- _How to complete this task_
Please copy out the entries below exactly, beginning with the line that contains "- rewrite fetch_unfold, Hmethod." and ending with the line that contains "(error : Response)", and include nothing outside that span.

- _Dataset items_
============

(** A request that is not a preflight and passes validation is answered with
    a response from the cache or from upstream, stamped by [addCorsHeaders];
    on a cache hit it is the cached response, and otherwise it is what the
    dispatcher returned. *)
Lemma fetch_stamped (request : Request) (env : Env) (w : World) :
  String.eqb (method request) "OPTIONS" = false ->
  (forall error, validated request w <> inl error) ->
  exists inner,
    fst (fetch request env w)
    = addCorsHeaders inner (Some (ctx_origin (requestContext request))) (isSSR request)
    /\ (forall cached, cache_gate request env = true ->
                       cache w !! key_of request = Some cached -> inner = cached)
    /\ (cache_gate request env = false \/ cache w !! key_of request = None ->
        exists bodyStr w0,
          validated request w = inr bodyStr
          /\ inner = fst (fetchFromAlgolia (requestContext request) (req_headers request)
                            bodyStr env (isSSR request) w0)).
Proof.
  intros Hmethod Hvalid. rewrite fetch_unfold, Hmethod.
  destruct (validated request w) as [error|bodyStr]; [now destruct (Hvalid error)|].
  cbv zeta. destruct (cache_gate request env).
  - destruct (cache w !! key_of request) as [r|].
    + exists r. split; [reflexivity|]. split; [congruence|].
      intros [H|H]; discriminate.
    + destruct (fetchFromAlgolia _ _ _ _ _ _) as [r w1] eqn:Hdispatch. exists r.
      split; [reflexivity|]. split; [discriminate|]. intros _.
      eexists bodyStr, _. split; [reflexivity|]. now rewrite Hdispatch.
  - destruct (fetchFromAlgolia _ _ _ _ _ _) as [r w1] eqn:Hdispatch. exists r.
    split; [reflexivity|]. split; [discriminate|]. intros _.
    eexists bodyStr, _. split; [reflexivity|]. now rewrite Hdispatch.
Qed.

(** Preflight responses and the responses to requests that pass validation
    carry the CORS header set. *)
Lemma cors_headers_outside_validation_failures (request : Request) (env : Env) (w : World) :
  (forall error, validated request w <> inl error) ->
  carries_cors_headers (fst (fetch request env w)).
Proof.
  intros Hvalid. destruct (String.eqb (method request) "OPTIONS") eqn:Hmethod.
  - rewrite fetch_unfold, Hmethod. apply handleOptions_cors.
  - destruct (fetch_stamped request env w Hmethod Hvalid) as (inner & -> & _).
    apply addCorsHeaders_cors.
Qed.

(** A validation failure is answered with the validator's response as it is:
    status 400 and [Content-Type] as its only header. *)
Lemma validation_failure_unstamped (request : Request) (env : Env) (w : World)
    (error : Response) :
  method request <> "OPTIONS" ->
  validated request w = inl error ->
  fst (fetch request env w) = error
  /\ status error = 400%N
  /\ headers error = json_headers
  /\ allowOrigin error = None.
Proof.
  intros Hmethod Hvalid. apply String.eqb_neq in Hmethod.
  rewrite fetch_unfold, Hmethod, Hvalid. split; [reflexivity|].
  unfold validated, parseRequestBody in Hvalid. unfold_monad.
  destruct (String.eqb (method request) "POST"); [|discriminate].
  destruct (json request) as [message|b|ill text].
  - injection Hvalid as <-. repeat split.
  - destruct (requests b) as [reqs|]; [|discriminate].
    destruct (invalid (isInvalidQuery reqs)); [|discriminate].
    injection Hvalid as <-. repeat split.
  - destruct (isInvalidQuery_ill_typed ill); injection Hvalid as <-; repeat split.
Qed.

(** C1, the code at a failing input: the 400 response to a too-short query
    carries none of the CORS headers, for every configuration and world. *)
Theorem C1_validation_failure_lacks_cors_headers (env : Env) (w : World) :
  let request := search_request None (browser_headers "https://www.avocadostore.de") "ab" in
  let response := fst (fetch request env w) in
  status response = 400%N
  /\ body_errorType response = Some (of_validation too_short)
  /\ allowOrigin response = None
  /\ Headers.get "Access-Control-Allow-Methods" (headers response) = None
  /\ Headers.get "Access-Control-Allow-Headers" (headers response) = None
  /\ Headers.get "Access-Control-Max-Age" (headers response) = None
  /\ ~ carries_cors_headers response.
Proof.
  cbv zeta. rewrite fetch_unfold.
  repeat split. intros (Habsurd & _). destruct Habsurd as [o Ho]. discriminate.
Qed.

(** C7, counterexample to the claim as stated: for a disallowed origin the
    response has the storefront origin, and the [Vary] header that came with
    the upstream response. *)
Lemma C7_upstream_vary_is_kept :
  let w := sample_world
             (always_resolves
                (text_response 200 {[ "vary" := "Accept-Encoding" ]} "{hits: []}")) in
  let request := search_request None (browser_headers "https://evil.com") "search" in
  let response := fst (fetch request sample_env w) in
  isSSR request = false
  /\ origin_decision request = (STOREFRONT_ORIGIN, false)
  /\ allowOrigin response = Some STOREFRONT_ORIGIN
  /\ vary response = Some "Accept-Encoding"
  /\ ~ follows_origin_decision request response.
Proof.
  cbv zeta. repeat split. intros (_ & Hvary).
  vm_compute in Hvary. discriminate.
Qed.

(** C7 (amended).  The allowed origin is the storefront origin for an
    SSR-flagged request; otherwise the request's [Origin] when it is present
    and matches one of the two patterns or the dashboard literal, and then
    [Vary: Origin] is set; otherwise the storefront origin.  A preflight
    response shows exactly this, with no [Vary] header when the origin is not
    echoed, also for an SSR-flagged request.  A response from upstream or from
    the cache (the cached response on a hit, what the dispatcher returned
    otherwise, its 502 included) is stamped with the same allowed origin and,
    when the origin is echoed, with [Vary: Origin]; when it is not echoed the
    handler sets no [Vary] header and a [Vary] header already on that response
    stays. *)
Theorem C7_origin_decision_applied (request : Request) (env : Env) (w : World) :
  let response := fst (fetch request env w) in
  (method request = "OPTIONS" ->
   status response = 204%N /\ follows_origin_decision request response)
  /\ (method request <> "OPTIONS" ->
      (forall error, validated request w <> inl error) ->
      exists inner,
        response = addCorsHeaders inner (Some (ctx_origin (requestContext request)))
                     (isSSR request)
        /\ allowOrigin response = Some (fst (origin_decision request))
        /\ vary response
           = (if snd (origin_decision request) then Some "Origin" else vary inner)
        /\ (forall cached, cache_gate request env = true ->
                           cache w !! key_of request = Some cached -> inner = cached)
        /\ (cache_gate request env = false \/ cache w !! key_of request = None ->
            exists bodyStr w0,
              validated request w = inr bodyStr
              /\ inner = fst (fetchFromAlgolia (requestContext request)
                                (req_headers request) bodyStr env (isSSR request) w0))).
Proof.
  intros response. subst response. split.
  - intros Hmethod. rewrite fetch_unfold, Hmethod. cbn [fst].
    destruct (handleOptions_decision request) as [Hdecision Hstatus]. auto.
  - intros Hmethod Hvalid. apply String.eqb_neq in Hmethod.
    destruct (fetch_stamped request env w Hmethod Hvalid)
      as (inner & Hresponse & Hhit & Hmiss).
    exists inner. rewrite Hresponse.
    destruct (addCorsHeaders_decision request inner) as [Hallow Hvary]. auto.
Qed.

(** C7 on a preflight from an allowed subdomain, on the same preflight with
    the SSR flag, and on a cache hit for a localhost origin. *)
Lemma C7_origin_decision_applied_witness :
  let w := {| upstream := always_resolves hits;
              cache := {[ "https://example.com/1/indexes/*/queries?cacheKey=k&ssr=0"
                          := text_response 200 {[ "vary" := "Accept-Encoding" ]} "{cached}" ]};
              clock := "2025-01-01T00:00:00.000Z"; trace := [] |} in
  let env := {| ALGOLIA_APPLICATION_ID := "testtest"; ALGOLIA_API_KEY := "testtest";
                CACHE_TTL_SSR := None; CACHE_TTL_CLIENT := Some "60" |} in
  let preflight := {| method := "OPTIONS"; url := queries_url None;
                      req_headers := {[ "origin" := "https://shop.avocadostore.de" ]};
                      json := JsonThrows "Unexpected end of JSON input" |} in
  let flagged := {| method := "OPTIONS"; url := queries_url None;
                    req_headers := {[ "origin" := "https://shop.avocadostore.de";
                                      "x-ssr-request" := SSR_SENTINEL ]};
                    json := JsonThrows "Unexpected end of JSON input" |} in
  let hit := search_request (Some "cacheKey=k") (browser_headers "http://localhost:3000")
               "search" in
  (method preflight = "OPTIONS"
   /\ allowOrigin (fst (fetch preflight env w)) = Some "https://shop.avocadostore.de"
   /\ vary (fst (fetch preflight env w)) = Some "Origin")
  /\ (method flagged = "OPTIONS"
      /\ allowOrigin (fst (fetch flagged env w)) = Some STOREFRONT_ORIGIN
      /\ vary (fst (fetch flagged env w)) = None)
  /\ (method hit <> "OPTIONS"
      /\ body (fst (fetch hit env w)) = BodyText "{cached}"
      /\ allowOrigin (fst (fetch hit env w)) = Some "http://localhost:3000"
      /\ vary (fst (fetch hit env w)) = Some "Origin").
Proof.
  intros w env preflight flagged hit.
  destruct (C7_origin_decision_applied preflight env w) as [Hoptions _].
  destruct (C7_origin_decision_applied flagged env w) as [Hflagged _].
  destruct (C7_origin_decision_applied hit env w) as [_ Hother].
  split; [|split].
  - split; [reflexivity|].
    destruct (Hoptions eq_refl) as (_ & Hallow & Hvary).
    split; [exact Hallow | exact Hvary].
  - split; [reflexivity|].
    destruct (Hflagged eq_refl) as (_ & Hallow & Hvary).
    split; [exact Hallow | exact Hvary].
  - assert (Hmethod : method hit <> "OPTIONS") by discriminate.
    split; [exact Hmethod|].
    destruct (Hother Hmethod) as (inner & Hresponse & Hallow & Hvary & Hhit & _);
      [intros error; discriminate|].
    split; [|split; [exact Hallow | exact Hvary]].
    rewrite Hresponse, (Hhit _ eq_refl eq_refl). reflexivity.
Defined.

============

- _Task result_
  - rewrite fetch_unfold, Hmethod. apply handleOptions_cors.
  - destruct (fetch_stamped request env w Hmethod Hvalid) as (inner & -> & _).
    apply addCorsHeaders_cors.
Qed.

(** A validation failure is answered with the validator's response as it is:
    status 400 and [Content-Type] as its only header. *)
Lemma validation_failure_unstamped (request : Request) (env : Env) (w : World)
    (error : Response) :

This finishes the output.